Bob,
Let's say you had a gold coin in your pocket and a silver coin in your pocket, both with a face value of $1. The gold coin has a bullion content of $1.00 and the silver coin has a bullion content of $.90, which one would you get rid of when you went to spend you next dollar ?? The silver one, although it has the same face value, EVERYONE knows it has a lower instinsic value. As a result subsidiary silver coinage diappeared from circulation several times in the 19th century. Folks did not want silver coinage, and the bimetallic standard died.
But spending the silver is precisely what circulation is!

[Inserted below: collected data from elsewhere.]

(** What a match of the model pattern says about the subject and groups. *)
Lemma model_match_sound s m :
  re_match model_pattern s IGNORECASE = Some m →
  ∃ L W D R nl, model_shape L W D R nl s
                ∧ group m 1 = L ∧ group m 2 = D ∧ group m 3 = R.
Proof.
  unfold re_match, model_pattern. cbn [run offset rest].
  intros H.
  apply rep_sound in H as (L & t1 & -> & HL & HlenL & H).
  apply rep_sound in H as (W & t2 & -> & HW & _ & H).
  apply rep_sound in H as (D & t3 & -> & HD & HlenD & H).
  apply rep_sound in H as (R & nl & -> & HR & HlenR & H).
  destruct (at_eol nl) eqn:Hnl; [|done]. injection H as <-.
  apply eol_cases in Hnl.
  exists L, W, D, R, nl. split; [by repeat split |].
  unfold group. rewrite !length_app_sub.
  rewrite Nat.sub_0_r.
  replace (String.length L + String.length W + String.length D
           - (String.length L + String.length W))
    with (String.length D) by lia.
  replace (String.length L + String.length W + String.length D
           + String.length R
           - (String.length L + String.length W + String.length D))
    with (String.length R) by lia.
  rewrite !take_app_length. by simplify_map_eq.
Qed.

Lemma model_match_complete L W D R nl s :
  model_shape L W D R nl s → is_Some (re_match model_pattern s IGNORECASE).
Proof.
  intros (-> & HL & HlenL & HW & HD & HlenD & HR & HlenR & Hnl).
  unfold re_match, model_pattern. cbn [run offset rest].
  apply rep_complete; [done.. |].
  apply rep_complete; [done | lia |].
  apply rep_complete; [done.. |].
  apply rep_complete; [done.. |].
  apply eol_cases in Hnl. by rewrite Hnl.
Qed.

Lemma stops_digits p (D t : string) :
  (∀ a, is_digit a = true → p a = false) →
  all is_digit D = true → 1 ≤ String.length D → stops p (D +:+ t).
Proof.
  intros Hp HD Hlen. destruct D as [|a D]; simpl in *; [lia |].
  apply andb_true_iff in HD as [Ha _]. auto.
Qed.

(** The device token and the text after the whitespace do not depend on
    where the digits are cut from the rest. *)
Lemma model_shape_unique L W D R nl L' W' D' R' nl' s :
  model_shape L W D R nl s → model_shape L' W' D' R' nl' s →
  L = L' ∧ D +:+ R = D' +:+ R'.
Proof.
  intros (-> & HL & _ & HW & HD & HlenD & HR & _ & Hnl)
         (Heq & HL' & _ & HW' & HD' & HlenD' & HR' & _ & Hnl').
  assert (∀ W D t, all is_space W = true → all is_digit D = true →
            3 ≤ String.length D → stops is_letter (W +:+ D +:+ t)) as Hstop.
  { intros [|a W0] D0 t HW0 HD0 Hlen0; simpl.
    - apply (stops_digits is_letter); [apply digit_not_letter | done | lia].
    - apply andb_true_iff in HW0 as [Ha _]. by apply space_not_letter. }
  apply (span_unique is_letter) in Heq as [-> Heq]; auto.
  apply (span_unique is_space) in Heq as [-> Heq]; auto;
    try (apply (stops_digits is_space); [apply digit_not_space | done | lia]).
  split; [done |].
  rewrite <- !str_app_assoc in Heq.
  apply (span_unique not_newline) in Heq as [Heq _]; auto.
  - rewrite all_app, HR, andb_true_r.
    eapply all_impl; [apply digit_not_newline | done].
  - rewrite all_app, HR', andb_true_r.
    eapply all_impl; [apply digit_not_newline | done].
  - by destruct Hnl as [-> | ->].
  - by destruct Hnl' as [-> | ->].
Qed.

If I perceive a difference in value between two things that can both buy something, I spend or circulate the one of perceived lower value and I hoard or save the one of perceived higher value. These are both functions of money. As long as the low valued money is still accepted, because of legal tender laws, for example, it will remain in circulation. Money disappears if it is profitable to melt it down or if it is worth more on foreign markets.
As long as the mint is willing to turn my low valued silver bullion into legal tender coins worth face value, I'll send it all I've got and it won't disappear for lack of supply either.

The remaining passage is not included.